The Great Inter Primate Propietary Selfie War

A PROFESSIONAL HUMAN photographer laid his camera down, got distracted, and a nearby monkey, notm issing a beat, picked it up, and snapped a few selfies. I mean, why not? Who doesn't? This really happened, for real. Fascinatingly, the said simian photos were of the highest quality, irresistibly cute, and of course therefore went viral. What doesn't? This has created an enormous real and potential revenue stream - but for whom? Which, of the two aforementioned primates, should and will have propriety, that oh so sacred concept of intellectual property ownership here in the United States of Avarice? We Americans are among the world's most property fanatic people. We fight over ownership of everything.
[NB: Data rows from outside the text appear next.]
Lemma write_keeps_cancelled (i : Z) (s s' : Store) :
  write s s' -> status_of i s = Some "CANCELLED" -> status_of i s' = Some "CANCELLED".
Proof.
  intros Hw Hst.
  destruct Hw as [t io row s s' Hrow|oid s|t oid p o s Ho Hpending
                 |t t' oid p o s Ho Hpending| | | | | |];
    inserted;
    try exact Hst.
  - unfold status_of, storage.getOrder, DatabaseStorage.getOrder in *.
    cbn [orders snd storage.createOrder DatabaseStorage.createOrder insert_order].
    destruct (find _ (orders s)) as [o|] eqn:Ho; [|discriminate].
    now rewrite (find_app_found _ _ _ _ Ho).
  - unfold storage.cancelOrder, DatabaseStorage.cancelOrder.
    rewrite (status_restamped i oid _ s "CANCELLED") by (reflexivity || exact Hst).
    destruct (i =? oid); [|reflexivity].
    unfold status_of in Hst. now destruct (storage.getOrder i s).
  - unfold storage.updateOrderStatus, DatabaseStorage.updateOrderStatus.
    rewrite (status_restamped i oid _ s "CANCELLED") by (reflexivity || exact Hst).
    destruct (i =? oid) eqn:E; [|reflexivity].
    apply Z.eqb_eq in E. subst i. unfold status_of in Hst. rewrite Ho in Hst.
    cbn [option_map] in Hst. congruence.
  - change (status_of i (snd (storage.createTrade t' (trade_of o p)
                                (storage.updateOrderStatus t oid "EXECUTED" (Some p) s))))
      with (status_of i (storage.updateOrderStatus t oid "EXECUTED" (Some p) s)).
    unfold storage.updateOrderStatus, DatabaseStorage.updateOrderStatus.
    rewrite (status_restamped i oid _ s "CANCELLED") by (reflexivity || exact Hst).
    destruct (i =? oid) eqn:E; [|reflexivity].
    apply Z.eqb_eq in E. subst i. unfold status_of in Hst. rewrite Ho in Hst.
    cbn [option_map] in Hst. congruence.
Qed.

Lemma write_keeps_terminal (i : Z) (s s' : Store) :
  write s s' ->
  status_of i s = Some "EXECUTED" \/ status_of i s = Some "CANCELLED" ->
  status_of i s' = Some "EXECUTED" \/ status_of i s' = Some "CANCELLED".
Proof.
  intros Hw [Hst | Hst]; [|right; now apply (write_keeps_cancelled i s s')].
  destruct Hw as [t io row s s' Hrow|oid s|t oid p o s Ho Hpending
                 |t t' oid p o s Ho Hpending| | | | | |];
    inserted;
    try (left; exact Hst).
  - left. unfold status_of, storage.getOrder, DatabaseStorage.getOrder in *.
    cbn [orders snd storage.createOrder DatabaseStorage.createOrder insert_order].
    destruct (find _ (orders s)) as [o|] eqn:Ho; [|discriminate].
    now rewrite (find_app_found _ _ _ _ Ho).
  - unfold storage.cancelOrder, DatabaseStorage.cancelOrder.
    rewrite (status_restamped i oid _ s "EXECUTED") by (reflexivity || exact Hst).
    destruct (i =? oid); [right | now left].
    unfold status_of in Hst. now destruct (storage.getOrder i s).
  - left. unfold storage.updateOrderStatus, DatabaseStorage.updateOrderStatus.
    rewrite (status_restamped i oid _ s "EXECUTED") by (reflexivity || exact Hst).
    destruct (i =? oid) eqn:E; [|reflexivity].
    apply Z.eqb_eq in E. subst i. unfold status_of in Hst. rewrite Ho in Hst.
    cbn [option_map] in Hst. congruence.
  - left.
    change (status_of i (snd (storage.createTrade t' (trade_of o p)
                                (storage.updateOrderStatus t oid "EXECUTED" (Some p) s))))
      with (status_of i (storage.updateOrderStatus t oid "EXECUTED" (Some p) s)).
    unfold storage.updateOrderStatus, DatabaseStorage.updateOrderStatus.
    rewrite (status_restamped i oid _ s "EXECUTED") by (reflexivity || exact Hst).
    destruct (i =? oid) eqn:E; [|reflexivity].
    apply Z.eqb_eq in E. subst i. unfold status_of in Hst. rewrite Ho in Hst.
    cbn [option_map] in Hst. congruence.
Qed.

(** X21.  Whatever the operation and whatever fails in it: an order that is
    CANCELLED is CANCELLED afterwards, and an order that is EXECUTED is
    EXECUTED or CANCELLED afterwards.  No route, and no sweep, takes an order
    back to PENDING or settles it a second time. *)
Theorem perform_keeps_terminal (op : Operation) (e : Env) (s : Store) (i : Z) :
  (status_of i s = Some "CANCELLED" ->
   status_of i (perform op e s) = Some "CANCELLED") /\
  (status_of i s = Some "EXECUTED" ->
   status_of i (perform op e s) = Some "EXECUTED"
   \/ status_of i (perform op e s) = Some "CANCELLED").
Proof.
  split; intros Hst.
  - apply (steps_keep write (fun s' => status_of i s' = Some "CANCELLED")
             (write_keeps_cancelled i) _ _ (perform_writes op e s) Hst).
  - apply (steps_keep write
             (fun s' => status_of i s' = Some "EXECUTED"
                        \/ status_of i s' = Some "CANCELLED")
             (write_keeps_terminal i) _ _ (perform_writes op e s)).
    now left.
Qed.

Lemma perform_keeps_terminal_witness :
  status_of 3 (perform Sweep tcs_only three_orders_store) = Some "CANCELLED" /\
  (status_of 1 (perform (Cancel 1) calm first_store) = Some "EXECUTED"
   \/ status_of 1 (perform (Cancel 1) calm first_store) = Some "CANCELLED").
Proof.
  split.
  - apply (perform_keeps_terminal Sweep tcs_only three_orders_store 3). reflexivity.
  - apply (perform_keeps_terminal (Cancel 1) calm first_store 1). reflexivity.
Defined.

(** ** What a settlement leaves alone *)

Lemma in_update_where_other {A : Type} (P : A -> bool) (f : A -> A) (l : list A) (x : A) :
  (forall r, P (f r) = P r) -> P x = false ->
  (In x (update_where P f l) <-> In x l).
Proof.
  intros Hf Hx. split.
  - intros H. apply in_update_where_inv in H. destruct H as [r [Hr ->]].
    destruct (P r) eqn:E; [|exact Hr]. rewrite Hf, E in Hx. discriminate.
  - intros H. unfold update_where. apply in_map_iff. exists x. now rewrite Hx.
Qed.

Lemma in_delete_where_other {A : Type} (P : A -> bool) (l : list A) (x : A) :
  P x = false -> (In x (delete_where P l) <-> In x l).
Proof.
  intros Hx. unfold delete_where. rewrite filter_In, Hx. cbn [negb]. tauto.
Qed.

Lemma in_app_other {A : Type} (l : list A) (x new : A) :
  x <> new -> (In x (l ++ [new]) <-> In x l).
Proof.
  intros Hx. rewrite in_app_iff. cbn [In]. split; [|tauto].
  intros [H | [H | []]]; [exact H | now elim Hx].
Qed.

Lemma getPosition_key (userId : Z) (symbol exchange : string) (s : Store) (pos : Position.t) :
  storage.getPosition userId symbol exchange s = Some pos ->
  position_key pos = (userId, symbol, exchange).
Proof.
  intros H. apply find_some in H. destruct H as [_ H].
  apply andb_prop in H. destruct H as [H He]. apply andb_prop in H. destruct H as [Hu Hs].
  apply Z.eqb_eq in Hu. apply String.eqb_eq in Hs, He. unfold position_key. congruence.
Qed.

Lemma other_position_id (s : Store) (pos existing : Position.t) :
  NoDup (map Position.id (positions s)) ->
  In pos (positions s) -> In existing (positions s) ->
  position_key pos <> position_key existing ->
  (Position.id pos =? Position.id existing) = false.
Proof.
  intros Hnd Hpos Hex Hkey. apply Z.eqb_neq. intros E. apply Hkey. f_equal.
  now apply (NoDup_map_one Position.id (positions s)).
Qed.

Lemma unrelated_same (o : Order.t) (s : Store) : unrelated o s s.
Proof.
  split; [intros i _; reflexivity|].
  split; [intros pos _; reflexivity | split; [intros u _|]; reflexivity].
Qed.

Lemma unrelated_trans (o : Order.t) (s s' s'' : Store) :
  unrelated o s s' -> unrelated o s' s'' -> unrelated o s s''.
Proof.
  intros [Ho [Hp [Hu Hk]]] [Ho' [Hp' [Hu' Hk']]].
  split; [|split; [|split]].
  - intros i Hi. now rewrite Ho', Ho.
  - intros pos Hpos. now rewrite Hp', Hp.
  - intros u Hne. now rewrite Hu', Hu.
  - congruence.
Qed.

Lemma settling_unrelated (o : Order.t) (s s' : Store) :
  settling o s s' ->
  numbered_rows (map Position.id (positions s)) (currentPositionId s) ->
  unrelated o s s' /\
  numbered_rows (map Position.id (positions s')) (currentPositionId s').
Proof.
  intros Hw Hn. pose proof Hn as [Hlt Hnd].
  destruct Hw as [t p s|t p s|t p s|t existing q avg s Hex|existing s Hex|b s].
  - split; [|exact Hn].
    split; [|split; [intros pos _; reflexivity | split; [intros u _|]; reflexivity]].
    intros i Hi. unfold storage.getOrder, DatabaseStorage.getOrder.
    cbn [orders storage.updateOrderStatus DatabaseStorage.updateOrderStatus set_orders].
    rewrite find_update_where by reflexivity.
    destruct (find _ (orders s)) as [x|] eqn:Hx; [|reflexivity].
    cbn [option_map]. apply find_some in Hx. destruct Hx as [_ Hx].
    apply Z.eqb_eq in Hx. rewrite Hx.
    destruct (i =? Order.id o) eqn:E; [apply Z.eqb_eq in E; contradiction | reflexivity].
  - split; [|exact Hn].
    split; [intros i _; reflexivity|].
    split; [intros pos _; reflexivity | split; [intros u _|]; reflexivity].
  - split.
    + split; [intros i _; reflexivity|].
      split; [|split; [intros u _|]; reflexivity].
      intros pos Hpos.
      cbn [positions snd storage.createPosition DatabaseStorage.createPosition
           insert_position].
      apply in_app_other. intros ->. apply Hpos. reflexivity.
    + cbn [positions currentPositionId snd storage.createPosition
           DatabaseStorage.createPosition insert_position].
      rewrite map_app. now apply numbered_rows_insert.
  - pose proof (getPosition_key _ _ _ _ _ Hex) as Hkey.
    pose proof (getPosition_In _ _ _ _ _ Hex) as Hin.
    split.
    + split; [intros i _; reflexivity|].
      split; [|split; [intros u _|]; reflexivity].
      intros pos Hpos.
      cbn [positions storage.updatePosition DatabaseStorage.updatePosition
           set_positions].
      split; intros H.
      * apply in_update_where_inv in H. destruct H as [r [Hr Heq]].
        destruct (Position.id r =? Position.id existing) eqn:E; [|now subst].
        exfalso. apply Hpos. subst pos. rewrite <- Hkey.
        apply Z.eqb_eq in E.
        assert (r = existing)
          by now apply (NoDup_map_one Position.id (positions s)).
        now subst r.
      * apply in_update_where_other; [reflexivity | | exact H].
        apply (other_position_id s); [exact Hnd | exact H | exact Hin |].
        now rewrite Hkey.
    + cbn [positions currentPositionId storage.updatePosition
           DatabaseStorage.updatePosition set_positions].
      now rewrite (map_update_where Position.id) by reflexivity.
  - pose proof (getPosition_key _ _ _ _ _ Hex) as Hkey.
    pose proof (getPosition_In _ _ _ _ _ Hex) as Hin.
    split.
    + split; [intros i _; reflexivity|].
      split; [|split; [intros u _|]; reflexivity].
      intros pos Hpos.
      cbn [positions storage.deletePosition DatabaseStorage.deletePosition
           set_positions].
      split; intros H.
      * unfold delete_where in H. apply filter_In in H. tauto.
      * apply in_delete_where_other; [|exact H].
        apply (other_position_id s); [exact Hnd | exact H | exact Hin |].
        now rewrite Hkey.
    + cbn [positions currentPositionId storage.deletePosition
           DatabaseStorage.deletePosition set_positions].
      split; [now apply Forall_map_delete_where | now apply NoDup_map_delete_where].
  - split; [|exact Hn].
    split; [intros i _; reflexivity|].
    split; [intros pos _; reflexivity|]. split; [|reflexivity].
    intros u Hu.
    cbn [users storage.updateUserBalance DatabaseStorage.updateUserBalance set_users].
    apply in_update_where_other; [reflexivity | now apply Z.eqb_neq].
Qed.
Beethoven borrowed from Mozart without asking, indeed, in more civilized and less avaricious necks of the woods artists of all sorts borrow from other artists with relative impunity and much less open warfare, but, as they say, only in America. Into the courtroom the selfie intrigue went, P.E.T.A. representing the photogenic monkey, a battery of Harvard educated attorneys at law, et al, representing the interests of the human, who in reality is just another animal, a third chimpanzee. (see Jared Diamond). And although scientific research clearly indicates that the human has no inherent capabilities not inherent to all other species of primates, the human, as you might have guessed, won the law suit, probably because the judge was a human. How fair is that?! But, as Yogi used to say, it aint ovah 'til its ovah, and the Supreme court, currently inhabited by nine human primates, might eventually get a whack at it. We can only hope. The arc of justice is long, said MLK, but at great length it bends towards justice.